* WORK TO COMPLETE: Out of the material that follows, write out exactly the lines from the line with "destruct (offset <?" to the line with "assert (ev1 <>", both ends included, and no others.

* DATA TO USE:

(** A write that succeeds, at an offset that the buffer allows, leaves the file with the
    data at that offset, zeros in the hole before it, whatever part of the data is
    still in the buffer; one that fails leaves an error that every later write
    repeats; no check fails unless a hole is left while bytes are in the buffer. *)
Theorem buffered_write_writes_the_file w data offset :
  writer_ok w -> w.(wr_error) = OK -> zlen (w.(wr_buffer) ++ data) < 2 ^ 63 ->
  let '(r, w', ev) := buffered_write do_write dev_seek data offset w in
  match r with
  | inl e =>
      e = EINVAL /\ offset < w.(wr_buffer_offset) + w.(wr_buffer_size) /\ w' = w \/
      e <> OK /\ forall data offset, value_of (buffered_write do_write dev_seek data offset w') = inl e
  | inr n =>
      n = zlen data /\ w.(wr_buffer_offset) + w.(wr_buffer_size) <= offset /\
      (offset = w.(wr_buffer_offset) + w.(wr_buffer_size) \/ w.(wr_buffer) = [] ->
       view w' = overwrite (view w) (Z.to_nat offset) data /\ writer_ok w' /\ w'.(wr_error) = OK /\
       w'.(wr_buffer_offset) + w'.(wr_buffer_size) = offset + zlen data)
  end /\
  (ev <> [] -> w.(wr_buffer_offset) + w.(wr_buffer_size) < offset /\ w.(wr_buffer) <> []).
Proof.
  intros Hok He Hmax. pose proof Hok as (H1 & H2 & H3 & H4).
  unfold buffered_write. rewrite get_bind, He. change (negb (ok OK)) with false. cbv iota.
  destruct (offset <? _) eqn:Hoff; [apply Z.ltb_lt in Hoff|apply Z.ltb_ge in Hoff].
  { split; [by left|done]. }
  match goal with |- context [mbind ?f ?m w] =>
    change (mbind f m w) with (mbind (M := M (BufferedWriter D) Event) (fun _ => append_and_flush data) m w) end.
  set (pre := when _ _).
  assert (exists w1 ev1, pre w = (tt, w1, ev1) /\
    (offset = w.(wr_buffer_offset) + w.(wr_buffer_size) /\ w1 = w /\ ev1 = [] \/
     w.(wr_buffer_offset) + w.(wr_buffer_size) < offset /\ (w.(wr_buffer) = [] -> ev1 = []) /\
     w1 = w <| wr_buffer_offset := offset |> <| wr_device := dev_seek offset w.(wr_device) |>)) as (w1 & ev1 & Hpre & Hcase).
  { subst pre. destruct (_ <? offset) eqn:Hhole; [apply Z.ltb_lt in Hhole|apply Z.ltb_ge in Hhole]; cbn [when].
    - destruct (negb (wr_buffer_size w =? 0)) eqn:Hz; cbn [when];
        (eexists _, _; split; [reflexivity|]; right; split; [done|]; split; [|done]; intros Hb); [|done].
      by rewrite H3, Hb in Hz.
    - eexists _, _. split; [reflexivity|]. left. split; [lia|done]. }
  clearbody pre.
  assert (writer_ok w1 /\ w1.(wr_error) = OK /\ w1.(wr_buffer) = w.(wr_buffer)) as (Hok1 & He1 & Hb1).
  { destruct Hcase as [(_ & -> & _)|(Hlt & _ & ->)]; [done|]. split_and!; try done. unfold writer_ok. cbn.
    destruct (proj2 Hdev offset (wr_device w)) as [Hp _]. pose proof (zlen_nonneg (wr_buffer w)). split_and!; try done; lia. }
  pose proof (append_and_flush_ok data w1 Hok1 He1 ltac:(by rewrite Hb1)) as Ht.
  destruct (append_and_flush data w1) as [[r w'] ev] eqn:Hrun. destruct Ht as [-> Ht].
  rewrite (bind_run pre (fun _ => append_and_flush data) w tt w1 ev1 r w' []) by done. rewrite app_nil_r.
  assert (ev1 <> [] -> w.(wr_buffer_offset) + w.(wr_buffer_size) < offset /\ w.(wr_buffer) <> []) as Hev.
  { destruct Hcase as [(_ & _ & ->)|(Hlt & Hnil & _)]; [done|]. intros Hne. split; [done|]. intros Hb. by apply Hne, Hnil. }
  split; [|exact Hev]. destruct r as [e|n].
  - right. destruct Ht as [Hne Hst]. split; [done|]. intros. by apply write_repeats_error.
  - destruct Ht as (-> & Hok' & He' & Hv & Hend). split; [done|]. split; [lia|]. intros Hwhere.
    destruct Hcase as [(-> & -> & _)|(Hlt & _ & ->)]; [done|].
    destruct Hwhere as [Heq|Hnil]; [lia|]. cbn in *.
    assert (wr_buffer_size w = 0) as Hs by (rewrite H3, Hnil; done). rewrite Hs, Z.add_0_r in *.
    split_and!; try done. rewrite Hv. unfold view. cbn.
    destruct (proj2 Hdev offset (wr_device w)) as [-> ->]. rewrite Hnil, overwrite_hole by done.
    rewrite overwrite_hole by lia. done.
Qed.
End write_law.

(** ** Runs *)

(** A file that is read forward, three bytes at least, and one that is written forward,
    two bytes at most. *)
Definition tape_read (c : IOBuf) (need : Z) (p : nat) : Answer (IOBuf * Z) * nat :=
  let n := Nat.min (Nat.max 3 (Z.to_nat need)) (length c - p) in
  (mkAnswer 0 OK (slice c p n, Z.of_nat n), (p + n)%nat).
Definition tape_write (rc : Z) (bs : IOBuf) (d : IOBuf * nat) : Answer nat * (IOBuf * nat) :=
  (mkAnswer rc OK (Nat.min 2 (length bs)), (overwrite d.1 d.2 (take 2 bs), d.2 + Nat.min 2 (length bs))%nat).
Definition tape_seek (offset : Z) (d : IOBuf * nat) : IOBuf * nat := (d.1, Z.to_nat offset).

Definition bytes (l : list Z) : IOBuf := map (fun n => default Byte.x00 (Byte.of_nat (Z.to_nat n))) l.

Lemma tape_reads_forward c : reads_forward (tape_read c) c Z.of_nat.
Proof.
  intros need p a p' Hneed Hp [= <- <-] _. cbn. set (n := Nat.min (Nat.max 3 (Z.to_nat need)) (length c - p)).
  unfold zlen in *. pose proof (slice_length c p n) as Hl. replace (n `min` _)%nat with n in Hl by lia.
  rewrite !Nat2Z.id. pose proof (proj1 (set_length_exact (slice c p n) 0)) as He. rewrite Hl in He. split_and!; try done; lia.
Qed.

(** Reads that overlap, skip, and go past the end. *)
Lemma tape_read_in_steps :
  let c := bytes [1; 2; 3; 4; 5; 6; 7] in
  let read o s r := buffered_read (tape_read c) o s r in
  let r0 := BufferedReader_new 0%nat in
  let r1 := state_of (read 0 2 r0) in
  let r2 := state_of (read 1 4 r1) in
  value_of (read 0 2 r0) = inr (2, bytes [1; 2]) /\
  value_of (read 1 4 r1) = inr (4, bytes [2; 3; 4; 5]) /\
  value_of (read 5 9 r2) = inr (2, bytes [6; 7]) /\
  value_of (read 0 2 r2) = inl EINVAL.
Proof. split_and!; vm_compute; reflexivity. Qed.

* EXERCISE RESPONSE:
  destruct (offset <? _) eqn:Hoff; [apply Z.ltb_lt in Hoff|apply Z.ltb_ge in Hoff].
  { split; [by left|done]. }
  match goal with |- context [mbind ?f ?m w] =>
    change (mbind f m w) with (mbind (M := M (BufferedWriter D) Event) (fun _ => append_and_flush data) m w) end.
  set (pre := when _ _).
  assert (exists w1 ev1, pre w = (tt, w1, ev1) /\
    (offset = w.(wr_buffer_offset) + w.(wr_buffer_size) /\ w1 = w /\ ev1 = [] \/
     w.(wr_buffer_offset) + w.(wr_buffer_size) < offset /\ (w.(wr_buffer) = [] -> ev1 = []) /\
     w1 = w <| wr_buffer_offset := offset |> <| wr_device := dev_seek offset w.(wr_device) |>)) as (w1 & ev1 & Hpre & Hcase).
  { subst pre. destruct (_ <? offset) eqn:Hhole; [apply Z.ltb_lt in Hhole|apply Z.ltb_ge in Hhole]; cbn [when].
    - destruct (negb (wr_buffer_size w =? 0)) eqn:Hz; cbn [when];
        (eexists _, _; split; [reflexivity|]; right; split; [done|]; split; [|done]; intros Hb); [|done].
      by rewrite H3, Hb in Hz.
    - eexists _, _. split; [reflexivity|]. left. split; [lia|done]. }
  clearbody pre.
  assert (writer_ok w1 /\ w1.(wr_error) = OK /\ w1.(wr_buffer) = w.(wr_buffer)) as (Hok1 & He1 & Hb1).
  { destruct Hcase as [(_ & -> & _)|(Hlt & _ & ->)]; [done|]. split_and!; try done. unfold writer_ok. cbn.
    destruct (proj2 Hdev offset (wr_device w)) as [Hp _]. pose proof (zlen_nonneg (wr_buffer w)). split_and!; try done; lia. }
  pose proof (append_and_flush_ok data w1 Hok1 He1 ltac:(by rewrite Hb1)) as Ht.
  destruct (append_and_flush data w1) as [[r w'] ev] eqn:Hrun. destruct Ht as [-> Ht].
  rewrite (bind_run pre (fun _ => append_and_flush data) w tt w1 ev1 r w' []) by done. rewrite app_nil_r.
  assert (ev1 <> [] -> w.(wr_buffer_offset) + w.(wr_buffer_size) < offset /\ w.(wr_buffer) <> []) as Hev.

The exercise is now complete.